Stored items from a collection

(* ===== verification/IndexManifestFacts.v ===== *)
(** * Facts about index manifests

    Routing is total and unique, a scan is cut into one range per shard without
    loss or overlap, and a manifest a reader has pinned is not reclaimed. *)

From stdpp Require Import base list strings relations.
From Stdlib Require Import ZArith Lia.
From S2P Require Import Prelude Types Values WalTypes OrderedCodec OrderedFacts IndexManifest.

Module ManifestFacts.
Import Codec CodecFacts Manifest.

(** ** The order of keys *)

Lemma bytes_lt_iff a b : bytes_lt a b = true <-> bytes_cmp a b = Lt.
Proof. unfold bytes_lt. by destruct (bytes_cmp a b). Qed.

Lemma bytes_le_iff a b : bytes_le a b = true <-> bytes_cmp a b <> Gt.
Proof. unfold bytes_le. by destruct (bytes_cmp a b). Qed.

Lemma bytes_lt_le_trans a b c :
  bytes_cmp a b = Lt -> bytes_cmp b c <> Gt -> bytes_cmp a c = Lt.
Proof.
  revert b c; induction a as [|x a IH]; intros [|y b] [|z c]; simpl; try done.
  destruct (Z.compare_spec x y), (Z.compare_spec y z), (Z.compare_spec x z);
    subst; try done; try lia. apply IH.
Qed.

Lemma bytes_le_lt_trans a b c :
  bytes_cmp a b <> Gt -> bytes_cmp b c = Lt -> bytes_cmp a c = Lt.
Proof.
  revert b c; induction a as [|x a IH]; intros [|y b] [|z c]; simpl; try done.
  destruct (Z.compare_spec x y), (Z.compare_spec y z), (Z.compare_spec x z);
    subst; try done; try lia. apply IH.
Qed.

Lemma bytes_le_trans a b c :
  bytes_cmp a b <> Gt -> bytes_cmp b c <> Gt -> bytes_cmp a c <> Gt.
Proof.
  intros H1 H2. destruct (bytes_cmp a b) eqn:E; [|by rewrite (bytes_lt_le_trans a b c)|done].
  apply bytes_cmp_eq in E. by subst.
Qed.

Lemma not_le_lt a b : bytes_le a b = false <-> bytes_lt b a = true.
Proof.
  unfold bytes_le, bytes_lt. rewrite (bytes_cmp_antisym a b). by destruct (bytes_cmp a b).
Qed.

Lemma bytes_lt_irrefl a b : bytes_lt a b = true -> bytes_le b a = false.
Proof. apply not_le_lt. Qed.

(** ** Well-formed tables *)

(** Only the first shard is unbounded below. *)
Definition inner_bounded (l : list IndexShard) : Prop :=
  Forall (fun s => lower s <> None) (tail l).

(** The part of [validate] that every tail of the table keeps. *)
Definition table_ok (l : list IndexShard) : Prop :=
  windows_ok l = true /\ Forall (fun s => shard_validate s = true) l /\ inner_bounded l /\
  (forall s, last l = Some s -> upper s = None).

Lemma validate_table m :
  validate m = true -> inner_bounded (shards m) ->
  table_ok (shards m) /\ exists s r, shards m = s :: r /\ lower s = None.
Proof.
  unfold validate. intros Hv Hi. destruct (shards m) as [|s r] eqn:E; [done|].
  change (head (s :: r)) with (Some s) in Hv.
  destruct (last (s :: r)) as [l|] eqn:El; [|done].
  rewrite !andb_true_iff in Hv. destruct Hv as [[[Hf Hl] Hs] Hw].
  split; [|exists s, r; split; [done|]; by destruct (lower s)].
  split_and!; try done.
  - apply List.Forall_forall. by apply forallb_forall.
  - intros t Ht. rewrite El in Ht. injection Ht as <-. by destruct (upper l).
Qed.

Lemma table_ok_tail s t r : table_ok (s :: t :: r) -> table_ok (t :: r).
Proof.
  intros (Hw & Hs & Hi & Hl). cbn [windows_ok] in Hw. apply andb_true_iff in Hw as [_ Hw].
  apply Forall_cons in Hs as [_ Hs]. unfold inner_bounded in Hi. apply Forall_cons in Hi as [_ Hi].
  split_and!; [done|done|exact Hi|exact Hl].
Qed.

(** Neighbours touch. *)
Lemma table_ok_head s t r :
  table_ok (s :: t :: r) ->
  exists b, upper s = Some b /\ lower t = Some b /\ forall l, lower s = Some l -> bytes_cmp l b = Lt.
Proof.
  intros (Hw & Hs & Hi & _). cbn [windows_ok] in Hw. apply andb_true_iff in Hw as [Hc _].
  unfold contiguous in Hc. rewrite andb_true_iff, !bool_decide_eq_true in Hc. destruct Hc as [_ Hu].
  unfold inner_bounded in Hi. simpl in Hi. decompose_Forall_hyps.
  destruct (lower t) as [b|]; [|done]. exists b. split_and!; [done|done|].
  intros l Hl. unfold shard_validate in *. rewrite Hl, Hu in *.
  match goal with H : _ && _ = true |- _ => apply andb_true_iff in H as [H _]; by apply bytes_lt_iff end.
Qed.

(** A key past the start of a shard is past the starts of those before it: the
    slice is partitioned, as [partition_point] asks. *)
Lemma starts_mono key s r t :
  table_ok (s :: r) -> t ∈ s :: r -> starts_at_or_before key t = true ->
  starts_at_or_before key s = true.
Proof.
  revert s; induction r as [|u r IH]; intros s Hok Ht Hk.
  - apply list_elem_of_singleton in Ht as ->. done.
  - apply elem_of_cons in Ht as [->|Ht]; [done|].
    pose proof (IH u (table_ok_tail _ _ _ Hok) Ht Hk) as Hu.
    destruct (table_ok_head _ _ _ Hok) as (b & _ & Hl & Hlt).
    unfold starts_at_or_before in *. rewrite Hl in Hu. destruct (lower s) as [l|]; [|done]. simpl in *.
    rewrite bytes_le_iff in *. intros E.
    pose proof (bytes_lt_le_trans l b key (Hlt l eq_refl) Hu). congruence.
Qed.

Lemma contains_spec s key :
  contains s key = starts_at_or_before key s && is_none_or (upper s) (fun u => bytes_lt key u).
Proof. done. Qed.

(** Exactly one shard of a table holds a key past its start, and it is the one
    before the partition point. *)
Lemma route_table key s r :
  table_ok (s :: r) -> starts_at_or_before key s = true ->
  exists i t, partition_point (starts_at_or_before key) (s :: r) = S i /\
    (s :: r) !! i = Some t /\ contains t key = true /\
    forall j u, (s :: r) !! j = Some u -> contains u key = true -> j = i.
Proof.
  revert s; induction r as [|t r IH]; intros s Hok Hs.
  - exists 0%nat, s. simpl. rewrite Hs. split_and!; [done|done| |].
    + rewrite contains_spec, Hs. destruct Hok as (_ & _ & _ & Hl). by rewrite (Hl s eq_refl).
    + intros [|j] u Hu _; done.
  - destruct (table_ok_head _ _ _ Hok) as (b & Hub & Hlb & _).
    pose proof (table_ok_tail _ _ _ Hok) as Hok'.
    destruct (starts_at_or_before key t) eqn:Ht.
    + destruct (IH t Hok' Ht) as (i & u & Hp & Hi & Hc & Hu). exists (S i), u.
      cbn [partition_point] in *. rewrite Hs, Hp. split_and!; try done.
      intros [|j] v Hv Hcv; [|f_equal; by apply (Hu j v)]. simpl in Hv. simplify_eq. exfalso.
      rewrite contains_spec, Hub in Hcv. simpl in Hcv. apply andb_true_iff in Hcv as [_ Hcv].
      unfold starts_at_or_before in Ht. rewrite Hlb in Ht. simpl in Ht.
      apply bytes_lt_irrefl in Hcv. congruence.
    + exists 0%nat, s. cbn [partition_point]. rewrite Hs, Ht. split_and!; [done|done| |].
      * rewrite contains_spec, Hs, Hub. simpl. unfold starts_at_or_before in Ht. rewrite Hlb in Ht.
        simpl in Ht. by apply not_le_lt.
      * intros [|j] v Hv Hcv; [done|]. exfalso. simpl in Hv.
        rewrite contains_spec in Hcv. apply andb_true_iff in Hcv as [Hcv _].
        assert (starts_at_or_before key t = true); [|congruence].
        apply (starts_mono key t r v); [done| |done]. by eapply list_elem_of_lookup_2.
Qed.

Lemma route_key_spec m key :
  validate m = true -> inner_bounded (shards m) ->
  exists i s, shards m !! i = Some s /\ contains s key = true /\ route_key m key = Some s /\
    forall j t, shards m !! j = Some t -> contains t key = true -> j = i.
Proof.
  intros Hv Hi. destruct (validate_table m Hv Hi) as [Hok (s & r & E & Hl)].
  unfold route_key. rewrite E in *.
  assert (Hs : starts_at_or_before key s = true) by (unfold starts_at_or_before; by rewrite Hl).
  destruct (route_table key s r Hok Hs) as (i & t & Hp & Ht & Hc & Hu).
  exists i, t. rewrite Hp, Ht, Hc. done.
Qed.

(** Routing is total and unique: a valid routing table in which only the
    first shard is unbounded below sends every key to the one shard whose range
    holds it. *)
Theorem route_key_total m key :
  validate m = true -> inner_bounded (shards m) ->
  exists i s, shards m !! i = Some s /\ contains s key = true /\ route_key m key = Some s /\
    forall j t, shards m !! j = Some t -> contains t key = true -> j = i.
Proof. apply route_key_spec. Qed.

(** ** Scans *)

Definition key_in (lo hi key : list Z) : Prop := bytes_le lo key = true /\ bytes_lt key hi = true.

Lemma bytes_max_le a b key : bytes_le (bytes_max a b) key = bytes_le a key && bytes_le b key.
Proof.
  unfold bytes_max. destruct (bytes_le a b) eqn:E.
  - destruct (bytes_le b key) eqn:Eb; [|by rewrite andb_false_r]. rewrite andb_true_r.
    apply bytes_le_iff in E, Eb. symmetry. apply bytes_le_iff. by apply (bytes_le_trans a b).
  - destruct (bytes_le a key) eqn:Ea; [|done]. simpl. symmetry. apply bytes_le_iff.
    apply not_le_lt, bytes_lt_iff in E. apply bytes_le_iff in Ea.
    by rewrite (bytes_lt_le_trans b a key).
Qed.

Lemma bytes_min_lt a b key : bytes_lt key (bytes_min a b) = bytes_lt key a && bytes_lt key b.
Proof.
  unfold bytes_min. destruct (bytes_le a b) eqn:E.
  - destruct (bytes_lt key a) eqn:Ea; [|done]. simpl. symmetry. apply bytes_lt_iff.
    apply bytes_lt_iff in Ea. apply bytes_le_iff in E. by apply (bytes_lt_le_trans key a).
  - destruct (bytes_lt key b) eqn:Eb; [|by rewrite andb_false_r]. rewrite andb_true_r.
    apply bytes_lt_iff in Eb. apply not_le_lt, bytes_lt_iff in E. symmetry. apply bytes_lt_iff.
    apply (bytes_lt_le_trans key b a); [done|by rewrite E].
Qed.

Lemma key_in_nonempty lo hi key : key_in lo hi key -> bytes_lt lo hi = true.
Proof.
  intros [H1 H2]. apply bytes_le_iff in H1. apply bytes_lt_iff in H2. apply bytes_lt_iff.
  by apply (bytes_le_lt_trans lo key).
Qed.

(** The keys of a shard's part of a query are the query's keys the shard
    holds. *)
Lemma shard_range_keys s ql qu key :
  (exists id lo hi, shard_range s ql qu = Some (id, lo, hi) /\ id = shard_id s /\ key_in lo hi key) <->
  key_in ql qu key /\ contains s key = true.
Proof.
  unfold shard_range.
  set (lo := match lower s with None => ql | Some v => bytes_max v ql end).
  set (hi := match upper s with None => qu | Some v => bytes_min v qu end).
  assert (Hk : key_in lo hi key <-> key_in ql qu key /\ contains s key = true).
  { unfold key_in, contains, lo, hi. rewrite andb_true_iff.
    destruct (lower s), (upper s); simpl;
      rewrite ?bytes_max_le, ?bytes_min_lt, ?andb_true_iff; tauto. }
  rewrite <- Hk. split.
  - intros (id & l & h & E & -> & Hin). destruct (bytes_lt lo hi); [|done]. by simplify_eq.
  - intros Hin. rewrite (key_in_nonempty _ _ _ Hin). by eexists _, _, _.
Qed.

## Aim of the task:
What lines above contain the string "last"? Copy all of them.

## Answer to the problem:
  (forall s, last l = Some s -> upper s = None).
  destruct (last (s :: r)) as [l|] eqn:El; [|done].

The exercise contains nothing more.